Y ese proceso de relegitimación presenta al menos dos bloques de retos. En primer lugar, se trata de resituar al sindicato en el centro de trabajo como un agente organizador y no solo, o principalmente, representativo. La forma representativa del sindicato nace en el marco de la empresa y el centro de trabajo, pero la forma organizada del sindicato debe hacer frente a las múltiples realidades objetivas y subjetivas ante las que se encuentra la actual clase trabajadora, heterogénea y fragmentada.

En segundo lugar, debemos englobar la acción del sindicato en una perspectiva sociopolítica que nos aleje de convertirnos en una marca de intereses corporativos agregados. Y ello teniendo en cuenta que nos movemos en un contexto no exento de hostilidad, configurado, por un lado, por la horizontalización de la información que, a su vez, se debate en una tensión entre la democratización y la banalización de la misma. Por otro, nos desenvolvemos en una fase histórica en la que (y no solo desde la vertiente más conservadora del aparato mediático) se obvia sistemáticamente el hecho sindical como expresión sociopolítica del trabajo organiza­ do. Se trata, por último, de una fase también con débiles referencialidades políticas, en la que se conjuga la combinación de la crisis de la socialdemocracia y el alejamiento de las nuevas formas de expresión política progresista de la acción material del sindicalismo (exceptuando las expresiones conflictuales, percibidas  “extramuros” del sindicato y más cercanas al terreno de la simbología, que de una verdadera puesta en valor del hecho sindical).

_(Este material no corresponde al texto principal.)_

(** * auto-messenger-service: the claim / dispatch / retry pipeline

    A shallow embedding of
      - internal/domain                            (module [domain])
      - internal/repository/message/repository.go  (module [repository])
      - internal/service/msgsender.go              (modules [service],
                                                    [scheduler])
    and of the way concurrent callers of the repository interleave on the
    shared store (module [pipeline]), together with the properties of the
    pipeline that the specification states about them.

    Conventions.
      - Go [int] values (row identifiers, HTTP status codes, limits) are [Z];
        no arithmetic is done on them, only comparisons.
      - [time.Time] is an instant, a [Z]; [time.Duration] is a [Z] of
        nanoseconds.
      - The messages table is the list of its rows in the order a scan
        returns them; the primary key is [ID].
      - The Redis cache is a finite map from keys to entries.
      - What the environment decides (the HTTP response of an attempt, whether
        a database or cache call fails, the clock) is an explicit argument.
      - A Go [(value, error)] result is a pair whose second component is an
        [option Error].
      - The database is taken at its word: a transaction is atomic, the row
        locks of [FOR UPDATE] are held until it ends, and a query with
        [SKIP LOCKED] leaves out the rows locked by other transactions.
      - The ORM is taken at its word too: it tracks the field [UpdatedAt]
        of a model, so that an [Update] of one column also sets the column
        [updated_at] to the clock reading of the ORM. *)

From Stdlib Require Import ZArith.
From stdpp Require Import base option list gmap strings.

Local Open Scope Z_scope.

(* ===================================================================== *)
(** ** Package [domain] *)
(* ===================================================================== *)

Module domain.

(** [type MessageStatus int], with the four constants of the [iota] block
    in their order (0 to 3).  The field [Status] of a message is an [int];
    the code stores nothing in it but [int(status)] for one of the four
    constants and compares it with the constants only, so the status is kept
    as the constant itself and [int(status)] is the identity. *)
Inductive MessageStatus : Type :=
  | StatusPending
  | StatusProcessing
  | StatusSuccess
  | StatusFailed.

#[export] Instance MessageStatus_eq_dec : EqDecision MessageStatus.
Proof. solve_decision. Defined.

Definition Time : Type := Z.

(** The struct [Message], field for field.  [ID] is the primary key.
    [UpdatedAt] is a [*time.Time], nil until the first update; the field has
    no tag, and by its name the ORM tracks it as the update time of the
    row. *)
Record Message : Type := mkMessage {
  ID : Z;
  Content : string;
  PhoneNumber : string;
  Status : MessageStatus;
  CreatedAt : Time;
  UpdatedAt : option Time
}.

#[export] Instance Message_eq_dec : EqDecision Message.
Proof. solve_decision. Defined.

(** The struct [WebhookResponse], the decoded JSON body of a delivery; the
    field [Message] (JSON [message]) is [ResponseMessage] here, the name
    [Message] being taken by the struct above. *)
Record WebhookResponse : Type := mkWebhookResponse {
  MessageID : string;
  ResponseMessage : string
}.

End domain.

Import domain.

(* ===================================================================== *)
(** ** Package [repository] *)
(* ===================================================================== *)

Module repository.

Inductive Error : Type :=
  | ErrDatabase      (* an error reported by the database session *)
  | ErrCache         (* an error reported by the cache *)
  | ErrDecode.       (* the JSON decoder rejected the body *)

(** The rows of the [messages] table, in scan order. *)
Definition Table : Type := list Message.

(** The row a primary key designates. *)
Fixpoint lookup_row (id : Z) (t : Table) : option Message :=
  match t with
  | [] => None
  | m :: t' => if decide (ID m = id) then Some m else lookup_row id t'
  end.

Definition status_of (id : Z) (t : Table) : option MessageStatus :=
  Status <$> lookup_row id t.

Definition with_status (st : MessageStatus) (m : Message) : Message :=
  {| ID := ID m; Content := Content m; PhoneNumber := PhoneNumber m;
     Status := st; CreatedAt := CreatedAt m; UpdatedAt := UpdatedAt m |}.

Definition with_updated_at (now : Time) (m : Message) : Message :=
  {| ID := ID m; Content := Content m; PhoneNumber := PhoneNumber m;
     Status := Status m; CreatedAt := CreatedAt m; UpdatedAt := Some now |}.

(** [Limit(limit)]: a negative limit emits no LIMIT clause. *)
Definition Limit (limit : Z) (rows : list Message) : list Message :=
  if decide (limit < 0) then rows else take (Z.to_nat limit) rows.

(** [Clauses(Locking{UPDATE, SKIP LOCKED}).Where("status = ?", StatusPending)
     .Limit(limit).Find(&messages)]:
    the rows whose status is pending and that no other open transaction
    holds a row lock on ([locked] lists the identifiers locked by open
    transactions), cut at the limit.  The rows found become locked by the
    transaction that runs the query. *)
Definition select_pending_skip_locked
    (locked : list Z) (limit : Z) (t : Table) : list Message :=
  Limit limit (filter (λ m, Status m = StatusPending ∧ ID m ∉ locked) t).

(** [ids := make([]int, 0, len(messages)); for ... ids = append(ids, m.ID)] *)
Definition ids_of (messages : list Message) : list Z := ID <$> messages.

(** [Model(&Message{}).Where("id IN ?", ids).Update("status", st)]: in the
    rows whose key is among [ids] the column [status] is set to [st] and, the
    model having a tracked [UpdatedAt], the column [updated_at] to [now], the
    clock reading of the ORM. *)
Definition update_status_where_id_in
    (now : Time) (ids : list Z) (st : MessageStatus) (t : Table) : Table :=
  (λ m, if decide (ID m ∈ ids) then with_status st (with_updated_at now m) else m)
    <$> t.

(** [db.Save(msg)]: write every field of [msg] to the row with its primary
    key; insert the row when the key is not in the table. *)
Fixpoint save_row (msg : Message) (t : Table) : Table :=
  match t with
  | [] => [msg]
  | m :: t' => if decide (ID m = ID msg) then msg :: t' else m :: save_row msg t'
  end.

(** Where a database transaction of [FetchAndLockMessages] can fail. *)
Inductive TxFault : Type :=
  | NoFault
  | SelectFails
  | UpdateFails
  | CommitFails.

(** [FetchAndLockMessages], as one transaction.  [locked] lists the keys of
    the rows that other open transactions hold a lock on while the query
    runs, [now] is the clock reading of the update.  The update touches the
    table, not the slice [messages]: the rows handed back are the ones the
    query read.  A failed transaction is rolled back and leaves the table as
    it was. *)
Definition FetchAndLockMessages (locked : list Z) (now : Time) (limit : Z)
    (fault : TxFault) (t : Table) : (list Message * option Error) * Table :=
  match fault with
  | SelectFails => (([], Some ErrDatabase), t)
  | _ =>
    let messages := select_pending_skip_locked locked limit t in
    let ids := ids_of messages in
    match fault with
    | UpdateFails | CommitFails => ((messages, Some ErrDatabase), t)
    | _ => ((messages, None), update_status_where_id_in now ids StatusProcessing t)
    end
  end.

(** The cache: key to (value, time to live). *)
Record CacheValue : Type := mkCacheValue {
  messageId : string;
  sentAt : Time
}.

Definition Duration : Type := Z.
Definition Hour : Duration := 3600 * 1000000000.

(** What the service can see of the outside world, and what it did to it. *)
Inductive RepoCall : Type :=
  | CallUpdateStatus (id : Z) (status : MessageStatus)
  | CallCacheMessage (msgID : string).

#[export] Instance RepoCall_eq_dec : EqDecision RepoCall.
Proof. solve_decision. Defined.

Record repo : Type := mkRepo {
  db : Table;
  cache : gmap string (CacheValue * Duration);
  calls : list RepoCall          (* the calls issued so far, oldest first *)
}.

Definition set_db (t : Table) (r : repo) : repo :=
  {| db := t; cache := cache r; calls := calls r |}.
Definition set_cache (c : gmap string (CacheValue * Duration)) (r : repo) : repo :=
  {| db := db r; cache := c; calls := calls r |}.
Definition record_call (c : RepoCall) (r : repo) : repo :=
  {| db := db r; cache := cache r; calls := calls r ++ [c] |}.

Hay momentos históricos de ruptura de consensos de una manera más o menos explícita que requieren formas de renovación de legitimidades. El fin del franquismo sin duda fue el más obvio, por el propio cambio en la forma política del Estado y la concurrencia electoral que configuró de forma sorpresiva (para muchos) el nuevo escenario pos-transición. La parte final de la década de los ochenta, tras la reestructuración del país, demandaba nuevos modelos para una sociedad que en la década de los noventa iba a cambiar de fisonomía social. Si bien ese cambio no se refería a opciones representativas, sí era de relajación del vínculo político de la mayoría social. Esto indirectamente afectaba al vínculo de clase, por lo que el sindicato debía articular sus autoreferencias autónomas. La ruptura del modelo de “crecimiento dopado” previo a la crisis de 2008 ha hecho emerger una crisis de legitimidad del aparato representativo con pocos precedentes, en una sociedad que atravesó prácticamente dos décadas de despolitización e individualismo creciente, lo que hace particularmente complejo el reto de relegitimación sindical.

Sin duda este trabajo puede contribuir a entender desde diversos prismas lo que supuso el 14D. Con toda seguridad, producto de la lucidez y la calidad de los autores y autoras, permitirá un ejercicio de aprendizaje histórico, que no de nostalgia, y una ayuda para entender el papel de aquel hito en el proceso más general del periodo, lo que seguro será útil para orientar el momento actual.